3.     I smoke every once in a while.

4.     I have quit smoking since finding out I was pregnant.

5.     I wasn’t smoking around the time I found out I was pregnant, and I don’t currently smoke cigarettes. 


The first-line smoking cessation treatment in pregnancy is behavioural counselling. All women who currently smoke or have recently quit should be advised of the risks of smoking and the value of quitting. Health care providers should advise patients to stop smoking and help with any cessation attempts. Assistance can be provided with written information, referral to Quitline and/or referral to other cessation programs (Aust. Dept. Health 2020, RANZCOG 2020).

Nicotine replacement therapy (NRT) can be offered if the smoker is unable to quit without it. Although nicotine is presumed to have some risk in pregnancy, the use of NRT is likely to be less harmful than continuing to smoke because NRT delivers nicotine at lower levels than smoking, without the additional toxins contained in cigarette smoke. Nevertheless, NRT remains a category D medication for use in pregnancy.
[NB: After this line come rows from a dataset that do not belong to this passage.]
(** Settling a prepared node. *)
Lemma settle_live_spec n e prev :
  consistent e prev (lv_epoch n) -> few_peers n ->
  exists r' res, settle_live n = Some (r', res) /\ consistent e prev r' /\
    match res with
    | Ok rec => ep_phase r' = Settled /\ sum_N (map sh_amount (sr_shares rec)) = sr_budget rec
    | Err err => err <> Panicked
    end.
Proof.
  intros Hc Hp. assert (N.of_nat (po_want (live_policy n)) <= u64_max)%N as Hw by by vm_compute.
  assert (settle_live n = settle_with_peers (lv_epoch n) (lv_reward_base n) context_none params_default
    (live_policy n) (lv_peer_accs n)) as -> by (unfold settle_live; by destruct (lv_peer_accs n)).
  destruct (settle_peers_spec e prev (lv_epoch n) (lv_reward_base n) context_none params_default (live_policy n) (lv_peer_accs n) Hc Hp Hw)
    as (r' & res & -> & Hc' & Hres).
  exists r', res. split; [done|]. split; [done|]. destruct res as [rec|err]; [|by destruct Hres].
  destruct Hres as (_ & Hset & Hrc). split; [done|]. pose proof Hc' as (_ & _ & _ & Hst). rewrite Hset in Hst.
  destruct Hst as (_ & art & rc & _ & Erc & _ & Hs & _). rewrite Hrc in Erc. injection Erc as ->. apply Hs.
Qed.

(** The receipt pays its budget. *)
Lemma settled_pays n rec : live_ok n -> few_peers n -> settled_on n = Some rec -> sum_N (map sh_amount (sr_shares rec)) = sr_budget rec.
Proof.
  intros Hn Hp. unfold settled_on. destruct (quiet_prepare n Hn) as ((_ & _ & e & prev & Hc) & _ & _).
  pose proof (prepare_keeps n) as [Epeers _]. destruct (prepare_epoch n) as [n1 [[]|err]]; [|done]. cbn [fst] in *.
  destruct (settle_live_spec n1 e prev Hc) as (r' & res & -> & _ & Hres); [unfold few_peers in *; by rewrite Epeers|].
  destruct res as [rc|]; [|done]. intros [= ->]. apply Hres.
Qed.
(* ===== verification/Swarm.v ===== *)
(** * Swarm: live nodes that close epochs and accept each other's certificates (src/live.rs)

    Several nodes run the methods of [Live]: any of them closes its epoch,
    settling a receipt, and any accepts certificates that carry a receipt
    settled so far, in any order, repeatedly or never.  The theorem bounds what
    the whole swarm mints by the budgets of the receipts. *)

From S2P Require Import Prelude Order Bytes Externals Goldilocks Instances Settlement Tickets Seals Marginal.
From S2P Require Import Vdf Beacon Rewards Partition Epoch Tip EpochCert Live.
From stdpp Require Import relations.

(** ** Sums *)

Lemma sum_N_app l1 l2 : sum_N (l1 ++ l2) = (sum_N l1 + sum_N l2)%N.
Proof. induction l1 as [|x l1 IH]; [done|]. change (x + sum_N (l1 ++ l2) = x + sum_N l1 + sum_N l2)%N. rewrite IH. lia. Qed.
Lemma sum_N_perm l1 l2 : l1 ≡ₚ l2 -> sum_N l1 = sum_N l2.
Proof. unfold sum_N. induction 1; simpl; lia. Qed.
Lemma sum_N_submseteq l1 l2 : l1 ⊆+ l2 -> (sum_N l1 <= sum_N l2)%N.
Proof. intros [k Hk]%submseteq_Permutation. rewrite (sum_N_perm _ _ Hk), sum_N_app. lia. Qed.
Lemma sum_N_le {A} (f g : A -> N) l : (forall x, x ∈ l -> f x <= g x)%N -> (sum_N (map f l) <= sum_N (map g l))%N.
Proof.
  induction l as [|x l IH]; intros H; [done|]. change (f x + sum_N (map f l) <= g x + sum_N (map g l))%N.
  pose proof (H x ltac:(left)). specialize (IH (fun y Hy => H y ltac:(by right))). lia.
Qed.
Lemma sum_N_ext {A} (f g : A -> N) l : (forall x, x ∈ l -> f x = g x) -> sum_N (map f l) = sum_N (map g l).
Proof. intros H. f_equal. apply map_ext_in. intros x Hx. apply H. by apply list_elem_of_In. Qed.
Lemma sum_N_add {A} (f g : A -> N) l : sum_N (map (fun x => f x + g x)%N l) = (sum_N (map f l) + sum_N (map g l))%N.
Proof. unfold sum_N. induction l as [|x l IH]; simpl; lia. Qed.
Lemma sum_N_member {A} (f : A -> N) x l : x ∈ l -> (f x <= sum_N (map f l))%N.
Proof. unfold sum_N. induction 1; simpl; lia. Qed.
(** Adding rows first or columns first. *)
Lemma sum_N_swap {A B} (f : A -> B -> N) (l : list A) (m : list B) :
  sum_N (map (fun x => sum_N (map (f x) m)) l) = sum_N (map (fun y => sum_N (map (fun x => f x y) l)) m).
Proof.
  induction l as [|x l IH]; cbn [map].
  - symmetry. induction m as [|y m IHm]; [done|]. exact IHm.
  - change (sum_N (map (f x) m) + sum_N (map (fun x => sum_N (map (f x) m)) l) =
      sum_N (map (fun y => f x y + sum_N (map (fun x => f x y) l))%N m))%N. by rewrite IH, sum_N_add.
Qed.
Lemma sum_N_zero {A} (f : A -> N) l : (forall x, x ∈ l -> f x = 0%N) -> sum_N (map f l) = 0%N.
Proof. intros H. rewrite (sum_N_ext f (fun _ => 0%N)) by done. clear H. induction l; [done|exact IHl]. Qed.

Lemma submseteq_cons_new {A} (x : A) l rs : x ∉ l -> x ∈ rs -> l ⊆+ rs -> x :: l ⊆+ rs.
Proof.
  intros Hx Hr [k Hk]%submseteq_Permutation. rewrite Hk in Hr |- *. apply elem_of_app in Hr as [?|Hr]; [done|].
  apply elem_of_Permutation in Hr as [k' ->]. rewrite <-Permutation_middle. apply submseteq_skip, submseteq_inserts_r. done.
Qed.

Section swarm.
Context {HM : Hemera} {NB : Nebu} {FX : Fixed} {TR : Tru} {ZH : Zheng} {TK : Tok} {PH : Phi}.

(** ** The shares of a receipt *)

Definition row_share (rows : list settled_share) (k : particle) : N :=
  from_option sh_amount 0%N (List.find (fun s => bool_decide (sh_neuron s = k)) rows).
Adequate doses of nicotine and good adherence may be required for the best results considering the nicotine clearance is high in pregnant women compared to non-pregnant women (RANZCOG 2020, Aust.Dept. Health 2020).

Electronic Nicotine Delivery Systems (ENDS) and e-cigarettes

There is no evidence regarding the safety and the risks of ENDS or use of e-cigarettes (‘vaping’) on maternal and fetal health (Larcombe 2019, CDC 2019 ). Moreover, the adverse health effects of nicotine on maternal and fetal outcomes are documented. Hence, it is advised to avoid ENDS and e-cigarettes during pregnancy. 


The Quitline is a free and confidential telephone service providing personalised assistance to smokers to quit. Quitline advisors are qualified professionals with specialist training in helping people stop smoking. They can assist with preparing to quit, avoiding slip-ups and staying smoke-free. To contact NSW Quitline, dial 13 78 48 (13 QUIT). Health professionals are encouraged to refer patients to Quitline ( for additional and ongoing support.